An object can be defined as a computing concept combining data and behavior, and having an identity. In class-based programming, objects are built on class systems, where an object is an instance of a class. Classes can in turn be related by inheritance: a base class provides the fundamental or default behavior of an object, and acts as a template for creating objects, while a derived class can be used to override behaviors of a base class, and can be used as a template for objects whose behaviors refine those of the base class. An alternative to classes and inheritance is prototypes and delegation, which is used in prototype-based programming, and is more dynamic. Instead of using one class to refine another, delegation allows one object to override the behavior of another. The original object a can delegate some of its methods to another object b. If a delegates its foo method to the bar method of b, then any invocation of foo on a will cause b's bar method to execute. However, bar executes in the context of the a object, for example, its selfidentifier refers to a rather than to b. When delegation is used, the question arises: What is the value of self when evaluating a method on object a, which is delegated to a method on object b?
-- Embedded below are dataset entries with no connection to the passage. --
(** Normalizing changes neither a normalized route nor its stripped form. *)
Lemma normalized_again (f : jsval → jsval) i u c auth :
  f = strip ∨ f = id → c ≠ [] → trim u = u → auth_shape auth →
  normalizeAdvancedCustomRoute (f (normalized_route i u c auth)) = Ret (normalized_route i u c auth).
Proof.
  intros Hf Hc Hu Ha. set (r := f (normalized_route i u c auth)).
  assert (Gi : prop "incoming_path" r = Ret (JStr i)) by (destruct Hf as [-> | ->]; by destruct Ha).
  assert (Gu : prop "upstream_path" r = Ret (JStr u)) by (destruct Hf as [-> | ->]; by destruct Ha).
  assert (Gc : prop "converter" r = Ret (JStr c)) by (destruct Hf as [-> | ->]; by destruct Ha).
  assert (Ga : prop "auth" r = Ret (default JUndefined (head (map f auth)))) by (destruct Hf as [-> | ->]; by destruct Ha).
  unfold normalizeAdvancedCustomRoute, getAdvancedCustomRouteUpstreamPath. rewrite Gi, Gu, Gc, Ga. cbn [obind].
  replace (val_or (JStr u) (JStr [])) with (JStr u) by by destruct u.
  replace (val_or (JStr i) (JStr [])) with (JStr i) by by destruct i.
  replace (val_or (JStr c) (JStr "none")) with (JStr c) by by destruct c.
  cbn [trim_value obind]. rewrite Hu. cbn [obind]. destruct Ha as [|n v ty Hn Hv Hty]; [done|].
  unfold normalized_route. cbn [map head from_option]. unfold normalized_auth.
  destruct Hf as [-> | ->], ty; try done; destruct n, v; done.
Qed.

Lemma textual_route i u c auth :
  portable i = true → portable u = true → portable c = true → auth_shape auth →
  textual (strip (normalized_route i u c auth)) = true.
Proof.
  assert (Hp : ∀ s, portable s = true → forallb (fun x => x <? 65536)%N s = true).
  { intros s Hs. apply forallb_forall. intros x Hx%list_elem_of_In. apply (forallb_elem _ _ _ Hs) in Hx.
    unfold portable_unit in Hx. bool_hyps. by apply N.ltb_lt. }
  intros Hi Hu Hc Ha. unfold normalized_route. destruct Ha as [|n v ty Hn Hv Hty].
  - cbn [strip app map undefined concat snd fst textual forallb]. by rewrite !Hp.
  - unfold normalized_auth. destruct ty as [| | | |ty| |]; try done;
      cbn [strip app map undefined concat snd fst textual forallb].
    + by rewrite !Hp.
    + cbn in Hty. bool_hyps. by rewrite !Hp.
Qed.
The identity is split: it can refer to a or b. Note that while the two objects are separate and have separate physical identity, self is ambiguous.
History and discussion
Herrmann reports that the term was coined by William Harrison, IBM Research, around May 1997 in a set of web pages, which discussed problems incurred by some of the common design patterns. In the given examples the problem was aggravated by the fact that typical solutions would use a weaker form of delegation where knowledge about the original receiver object is actually lost during delegation. Here the use of forwarding is owed to the fact that most mainstream object-oriented programming languages do not support the stronger form of delegation. Harrison et al proposed subject-oriented programming as a solution, which by static composition avoids any issues of object schizophrenia. On the other end of the spectrum, Herrmann shows that a language featuring contextual roles can be designed in such a way that potential problems of object schizophrenia are essentially irrelevant despite using delegation as a means to share behavior between a role object and its associated base object.